In order to use JAX on your accelerators, you can find more details in the [JAX documentation](https://github.com/google/jax#installation).

## Examples 📖
* 📓 [Environment API](notebooks/getting_started.ipynb) - Check out the API, how to train an Anakin [(Hessel et al., 2021)](https://arxiv.org/pdf/2104.06272.pdf) agent on `Catch-bsuite`
* 📓 [ES with `gymnax`](examples/es_in_gymnax.ipynb) - Using CMA-ES ([`evosax`](https://github.com/RobertTLange/evosax)) with vectorized population evaluations powered by `gymnax`.
* 📓 [Trained baselines](https://github.com/RobertTLange/gymnax-blines) - Check out the trained baseline agents in `gymnax-blines`.

## Key Selling Points 💵

- **Environment vectorization & acceleration**: Easy composition of JAX primitives (e.g. `jit`, `vmap`, `pmap`):

```python
# Jit-accelerated step transition
jit_step = jax.jit(env.step)

# vmap across random keys for batch rollouts
vreset_rng = jax.vmap(env.reset, in_axes=(0, None))
vstep_rng = jax.vmap(env.step, in_axes=(0, 0, 0, None))

# vmap across environment parameters (e.g. for meta-learning)
vreset_env = jax.vmap(env.reset, in_axes=(None, 0))
vstep_env = jax.vmap(env.step, in_axes=(None, 0, 0, 0))
```

- **Scan through entire episode rollouts**: You can also `lax.scan` through entire `reset`, `step` episode loops for fast compilation:

```python
def rollout(rng_input, policy_params, env_params, num_env_steps):
      """Rollout a jitted gymnax episode with lax.scan."""
      # Reset the environment
      rng_reset, rng_episode = jax.random.split(rng_input)
      obs, state = env.reset(rng_reset, env_params)

      def policy_step(state_input, tmp):
          """lax.scan compatible step transition in jax env."""
          obs, state, policy_params, rng = state_input
          rng, rng_step, rng_net = jax.random.split(rng, 3)
          action = network.apply(policy_params, obs)
          next_o, next_s, reward, done, _ = env.step(
              rng_step, state, action, env_params
          )
          carry = [next_o, next_s, policy_params, rng]
          return carry, [reward, done]

      # Scan over episode step loop
      _, scan_out = jax.lax.scan(
          policy_step,
          [obs, state, policy_params, rng_episode],
          [jnp.zeros((num_env_steps, 2))],
      )
      # Return masked sum of rewards accumulated by agent in episode
      rewards, dones = scan_out[0], scan_out[1]
      rewards = rewards.reshape(num_env_steps, 1)
      ep_mask = (jnp.cumsum(dones) < 1).reshape(num_env_steps, 1)
      return jnp.sum(rewards * ep_mask)
```

- **Super fast acceleration**: 

![](docs/classic_runtime_benchmark.png)

- **Training pipelines & pretrained agents**: Check out [`gymnax-blines`](https://github.com/RobertTLange/gymnax-blines) for trained agents and PPO/ES pipelines.

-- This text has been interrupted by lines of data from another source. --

(* ===== verification/IntrusiveList.v ===== *)
(** The circular lists of [src/src/kernel/runtime/list.h].

    A [list_head] is two words, [next] at 0 and [prev] at 4; the head of a
    list is a [list_head] of its own, linked to itself when the list is empty.
    The operations refine the list of the nodes after the head. *)

From Stdlib Require Import ZArith Lia.
From stdpp Require Import base list gmap option.
From S2P Require Import Prelude Memory.

(** ** The operations *)

Definition lh_next : Z := 0.
Definition lh_prev : Z := 4.

Definition INIT_LIST_HEAD (m : mem) (l : Z) : mem :=
  let m := store m (l + lh_next) l in
  store m (l + lh_prev) l.

Definition list_add (m : mem) (neww head : Z) : mem :=
  let m := store m (neww + lh_next) (load m (head + lh_next)) in
  let m := store m (neww + lh_prev) head in
  let m := store m (load m (head + lh_next) + lh_prev) neww in
  store m (head + lh_next) neww.

Definition list_del (m : mem) (p : Z) : mem :=
  let m := store m (load m (p + lh_next) + lh_prev) (load m (p + lh_prev)) in
  let m := store m (load m (p + lh_prev) + lh_next) (load m (p + lh_next)) in
  let m := store m (p + lh_next) 0 in
  store m (p + lh_prev) 0.

Definition list_empty (m : mem) (head : Z) : bool := load m (head + lh_next) =? head.

(** [list_entry] and [list_first_entry], for a member at offset [off]. *)
Definition list_entry (p off : Z) : Z := p - off.
Definition list_first_entry (m : mem) (head off : Z) : Z := list_entry (load m (head + lh_next)) off.

(** [list_for_each_entry]: the body on each entry, until the head comes round. *)
Definition list_for_each_entry {S : Type} (fuel : nat) (head off : Z) (body : Z → mem * S → outcome (mem * S)) (m : mem) (s : S) :
    outcome (mem * S) :=
  loop fuel (fun '(p, m, s) =>
    if p + off =? head then Done (inr (m, s))
    else
      let* (m, s) := body p (m, s) in
      Done (inl (list_entry (load m (p + off + lh_next)) off, m, s))) (list_first_entry m head off, m, s).

(** ** The list at a head *)

(** A chain of links both ways, from [a] through [l] to [b]. *)
Fixpoint links (m : mem) (a : Z) (l : list Z) (b : Z) : Prop :=
  match l with
  | [] => load m (a + lh_next) = b ∧ load m (b + lh_prev) = a
  | x :: l => load m (a + lh_next) = x ∧ load m (x + lh_prev) = a ∧ links m x l b
  end.

(** Nodes are 8 bytes and do not overlap. *)
Definition apart (l : list Z) : Prop := NoDup l ∧ ∀ x y, x ∈ l → y ∈ l → x ≠ y → x + 8 <= y ∨ y + 8 <= x.

Definition clist (m : mem) (head : Z) (l : list Z) : Prop := apart (head :: l) ∧ links m head l head.

Lemma links_app m a l1 p l2 b : links m a (l1 ++ p :: l2) b ↔ links m a l1 p ∧ links m p l2 b.
Proof.
  revert a. induction l1 as [|x l1 IH]; intros a; cbn [app links]; [tauto|]. rewrite IH. tauto.
Qed.

Lemma links_frame m m' a l b :
  (∀ x, x ∈ a :: l → load m' (x + lh_next) = load m (x + lh_next)) →
  (∀ x, x ∈ l ++ [b] → load m' (x + lh_prev) = load m (x + lh_prev)) →
  links m a l b → links m' a l b.
Proof.
  revert a. induction l as [|x l IH]; intros a Hn Hp; cbn [links].
  - rewrite Hn by set_solver. rewrite Hp by set_solver. done.
  - rewrite Hn by set_solver. rewrite Hp by set_solver. intros (? & ? & Hl). do 2 (split; [done|]).
    apply IH; [|..|done]; intros y Hy; [apply Hn|apply Hp]; set_solver.
Qed.

(** Fields of nodes of [l]: different ones are at different words. *)
Lemma apart_fields l x y i j :
  apart l → x ∈ l → y ∈ l → 0 <= i < 8 → 0 <= j < 8 → x ≠ y ∨ i ≠ j → x + i ≠ y + j.
Proof.
  intros [_ Ha] Hx Hy Hi Hj Hne. destruct (decide (x = y)) as [->|Hxy]; [lia|]. destruct (Ha x y Hx Hy Hxy); lia.
Qed.

Lemma load_field m l x y i j v :
  apart l → x ∈ l → y ∈ l → 0 <= i < 8 → 0 <= j < 8 →
  load (store m (x + i) v) (y + j) = if decide (x = y ∧ i = j) then v else load m (y + j).
Proof.
  intros Ha Hx Hy Hi Hj. case_decide as Hd; [destruct Hd as [-> ->]; apply load_store_eq|].
  apply load_store_ne. apply (apart_fields l); (done || lia).
Qed.

(** A list head that is initialised is the empty list. *)
Lemma init_list_head_spec m head : clist (INIT_LIST_HEAD m head) head [].
Proof.
  split; [split; [apply NoDup_singleton|set_solver]|]. unfold INIT_LIST_HEAD, lh_next, lh_prev.
  cbn [links]. unfold lh_next, lh_prev. rewrite !load_store. repeat case_decide; (done || lia).
Qed.

Lemma list_empty_spec m head l : clist m head l → list_empty m head = bool_decide (l = []).
Proof.
  intros [[Hn _] Hl]. unfold list_empty. destruct l as [|x l]; destruct Hl as [-> _]; [by rewrite Z.eqb_refl|].
  rewrite (proj2 (Z.eqb_neq x head)); [done|]. intros ->. apply list.NoDup_cons in Hn as [Hn _]. set_solver.
Qed.

(** The four words that [list_add] writes. *)
Lemma list_add_load m head l neww x j :
  clist m head l → apart (neww :: head :: l) → x ∈ neww :: head :: l → 0 <= j < 8 →
  let first := load m (head + lh_next) in
  load (list_add m neww head) (x + j)
  = if decide (x = head ∧ j = lh_next) then neww
    else if decide (x = first ∧ j = lh_prev) then neww
    else if decide (x = neww ∧ j = lh_prev) then head
    else if decide (x = neww ∧ j = lh_next) then first
    else load m (x + j).
Proof.
  intros [_ Hl] Ha Hx Hj first. unfold list_add. fold first.
  assert (first ∈ neww :: head :: l) as Hf by (subst first; destruct l as [|y l]; destruct Hl as [-> _]; set_solver).
  assert (head ≠ neww) as Hne by (destruct Ha as [Hn _]; apply list.NoDup_cons in Hn as [Hn _]; set_solver).
  assert (load (store (store m (neww + lh_next) first) (neww + lh_prev) head) (head + lh_next) = first) as ->.
  { unfold lh_next, lh_prev. rewrite !load_store_ne; [done|..];
      apply (apart_fields (neww :: head :: l)); (done || lia || set_solver || by left). }
  unfold lh_next, lh_prev in *.
  rewrite !(load_field _ (neww :: head :: l)) by (done || lia || set_solver).
  repeat (case_decide; try done); naive_solver.
Qed.

Lemma apart_perm l l' : l ≡ₚ l' → apart l → apart l'.
Proof.
  intros Hp [Hn Ha]. split; [by rewrite <- Hp|]. intros x y Hx Hy. apply Ha; by rewrite Hp.
Qed.

(** Membership in an explicit list. *)
Ltac by_mem := solve [repeat first [assumption | by left | right]].
(* ===== verification/X86.v ===== *)
(** Descriptor tables, the interrupt controller and the exceptions:
    [src/src/kernel/arch/x86/x86.h], [x86.cc] and [x86int.cc].

    A descriptor is a record, [gdt_bytes] and [idt_bytes] are its eight bytes
    in memory.  The addresses of the task segment and of the two assembly stubs
    are parameters; [lgdt] and [lidt] give the processor the table registers
    that [init_gdt] and [init_idt] return. *)

From Stdlib Require Import ZArith Lia.
From stdpp Require Import base list gmap option.
From coqutil Require Import Datatypes.RecordSetters.
From S2P Require Import Prelude Memory Strings Bytes Chars KAlloc Mm Cow Fault Ports.
Import TriangleBracketNotations.

Definition IDTSIZE : Z := 0xFF.
Definition GDTSIZE : Z := 0xFF.
Definition IDTBASE : Z := 0x00000000.
Definition GDTBASE : Z := 0x00000800.
Definition INTGATE : Z := 0x8E00.
Definition TRAPGATE : Z := 0xEF00.

(** ** Descriptors *)

Record gdtdesc := mk_gdtdesc {
  lim0_15 : Z;
  base0_15 : Z;
  base16_23 : Z;
  acces : Z;
  lim16_19 : Z;
  other : Z;
  base24_31 : Z;
}.

Record idtdesc := mk_idtdesc { offset0_15 : Z; iselect : Z; itype : Z; offset16_31 : Z }.

(** [gdtr] and [idtr] *)
Record table_register := mk_table { limite : Z; tbase : Z }.

(** The fields of [default_tss] that are set. *)
Record tss := mk_tss { debug_flag : Z; io_map : Z; esp0 : Z; ss0 : Z }.

Definition init_gdt_desc (base limite acces other : Z) : gdtdesc :=
  mk_gdtdesc (u16 (Z.land limite 0xffff)) (u16 (Z.land base 0xffff)) (u8 (Z.land (Z.shiftr base 16) 0xff)) acces
    (Z.land (Z.land (Z.shiftr limite 16) 0xf) 15) (Z.land (Z.land other 0xf) 15) (u8 (Z.land (Z.shiftr base 24) 0xff)).

Definition init_idt_desc (select offset type : Z) : idtdesc :=
  mk_idtdesc (u16 (Z.land offset 0xffff)) select type (u16 (Z.land (Z.shiftr offset 16) 0xffff)).

(** The packed structures, lowest byte first; the first of the two bit fields
    that share a byte is its low half. *)
Definition le16 (x : Z) : list Z := [Z.land x 0xff; Z.land (Z.shiftr x 8) 0xff].
Definition gdt_bytes (d : gdtdesc) : list Z :=
  le16 (lim0_15 d) ++ le16 (base0_15 d) ++ [base16_23 d; acces d; Z.lor (lim16_19 d) (Z.shiftl (other d) 4); base24_31 d].
Definition idt_bytes (d : idtdesc) : list Z :=
  le16 (offset0_15 d) ++ le16 (iselect d) ++ le16 (itype d) ++ le16 (offset16_31 d).

(** ** The tables *)

Definition no_gdtdesc : gdtdesc := mk_gdtdesc 0 0 0 0 0 0 0.
Definition no_idtdesc : idtdesc := mk_idtdesc 0 0 0 0.

(** The static arrays [kgdt] and [kidt] before they are filled. *)
Definition zero_gdt : list gdtdesc := replicate (Z.to_nat GDTSIZE) no_gdtdesc.
Definition zero_idt : list idtdesc := replicate (Z.to_nat IDTSIZE) no_idtdesc.

Definition fill_gdt (default_tss : Z) (kgdt : list gdtdesc) : list gdtdesc :=
  let kgdt := zset kgdt 0 (init_gdt_desc 0x0 0x0 0x0 0x0) in
  let kgdt := zset kgdt 1 (init_gdt_desc 0x0 0xFFFFF 0x9B 0x0D) in
  let kgdt := zset kgdt 2 (init_gdt_desc 0x0 0xFFFFF 0x93 0x0D) in
  let kgdt := zset kgdt 3 (init_gdt_desc 0x0 0x0 0x97 0x0D) in
  let kgdt := zset kgdt 4 (init_gdt_desc 0x0 0xFFFFF 0xFF 0x0D) in
  let kgdt := zset kgdt 5 (init_gdt_desc 0x0 0xFFFFF 0xF3 0x0D) in
  let kgdt := zset kgdt 6 (init_gdt_desc 0x0 0x0 0xF7 0x0D) in
  zset kgdt 7 (init_gdt_desc default_tss 0x67 0xE9 0x00).

(** The segments, the memory with the table, the table register. *)
Definition init_gdt (m : mem) (default_tss : Z) (kgdt : list gdtdesc) : tss * list gdtdesc * table_register * mem :=
  let task := mk_tss 0x00 0x00 0x1FFF0 0x18 in
  let kgdt := fill_gdt default_tss kgdt in
  let kgdtr := mk_table (u16 (GDTSIZE * 8)) GDTBASE in
  let m := copy_in m (tbase kgdtr) (flat_map gdt_bytes kgdt) (limite kgdtr) in
  (task, kgdt, kgdtr, m).

Definition fill_idt (_asm_int_32 _asm_int_33 : Z) (kidt : list idtdesc) : list idtdesc :=
  let kidt := for_ IDTSIZE (fun i kidt => zset kidt i (init_idt_desc 0x08 0 INTGATE)) kidt in
  let kidt := zset kidt 13 (init_idt_desc 0x08 0 INTGATE) in
  let kidt := zset kidt 14 (init_idt_desc 0x08 0 INTGATE) in
  let kidt := zset kidt 32 (init_idt_desc 0x08 _asm_int_32 INTGATE) in
  let kidt := zset kidt 33 (init_idt_desc 0x08 _asm_int_33 INTGATE) in
  zset kidt 128 (init_idt_desc 0x08 0 TRAPGATE).

Definition init_idt (m : mem) (_asm_int_32 _asm_int_33 : Z) (kidt : list idtdesc) : list idtdesc * table_register * mem :=
  let kidt := fill_idt _asm_int_32 _asm_int_33 kidt in
  let kidtr := mk_table (u16 (IDTSIZE * 8)) IDTBASE in
  let m := copy_in m (tbase kidtr) (flat_map idt_bytes kidt) (limite kidtr) in
  (kidt, kidtr, m).

(** The two controllers: commands, vectors 32 and 0x70 on, the cascade, the
    mode, and the masks. *)
Definition pic_outputs : list (Z * Z) :=
  [(0x20, 0x11); (0xA0, 0x11); (0x21, 0x20); (0xA1, 0x70); (0x21, 0x04); (0xA1, 0x02); (0x21, 0x01); (0xA1, 0x01);
   (0x21, 0xFC); (0xA1, 0xFF)].
Definition init_pic {P} `{Ports P} (p : P) : P := outbs p pic_outputs.

(** ** The processor's name *)

Record cpu_regs := mk_regs { r_eax : Z; r_ebx : Z; r_ecx : Z; r_edx : Z }.

Definition cpu_cpuid (code : Z) : cpu_regs := mk_regs 0 0x756E6547 0x6C65746E 0x49656E69.

(** The four bytes of a register, as a string. *)
Definition register_chars (r : Z) : list Z :=
  map (fun i => Z.land (Z.shiftr r (8 * i)) 0xff) [0; 1; 2; 3].

Definition cpu_vendor_name (fuel : nat) (m : mem) (name : Z) : outcome (Z * mem) :=
  let r := cpu_cpuid 0x00 in
  let line1 := c_str (register_chars (r_ebx r)) in
  let line2 := c_str (register_chars (r_ecx r)) in
  let line3 := c_str (register_chars (r_edx r)) in
  let m := strcpy_chars m name line1 in
  let* m := strcat_chars fuel m name line3 in
  let* m := strcat_chars fuel m name line2 in
  Done (15, m).

(** ** Exceptions *)

(** [isr_GP_exc] prints and stops the machine. *)
Definition isr_GP_exc {S : Type} (s : S) : outcome S := OutOfFuel.

Section Exceptions.
Context {K : Type} `{KAlloc K} `{SlabCaches K}.
Variable fuel : nat.
Variables file_read file_write : Z.

(** [isr_PF_exc]: [fault_addr] is what [cr2] holds. *)
Definition isr_PF_exc (s : mm K) (fault_addr err_code : Z) : outcome (mm K) :=
  let* (result, s) := handle_page_fault fuel file_read file_write s fault_addr err_code in
  if negb (result =? 0) then OutOfFuel else Done s.
End Exceptions.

### Acknowledgements & Citing `gymnax` ✏️

If you use `gymnax` in your research, please cite it as follows:

```
@software{gymnax2022github,
  author = {Robert Tjarko Lange},
  title = {{gymnax}: A {JAX}-based Reinforcement Learning Environment Library},
  url = {http://github.com/RobertTLange/gymnax},
  version = {0.0.2},
  year = {2022},
}
```

We acknowledge financial support the [Google TRC](https://sites.research.google/trc/about/) and the Deutsche
Forschungsgemeinschaft (DFG, German Research Foundation) under Germany's Excellence Strategy - EXC 2002/1 ["Science of Intelligence"](https://www.scienceofintelligence.de/) - project number 390523135.

## Development 👷

You can run the test suite via `python -m pytest -vv --all`. If you find a bug or are missing your favourite feature, feel free to create an issue and/or start [contributing](CONTRIBUTING.md) 🤗.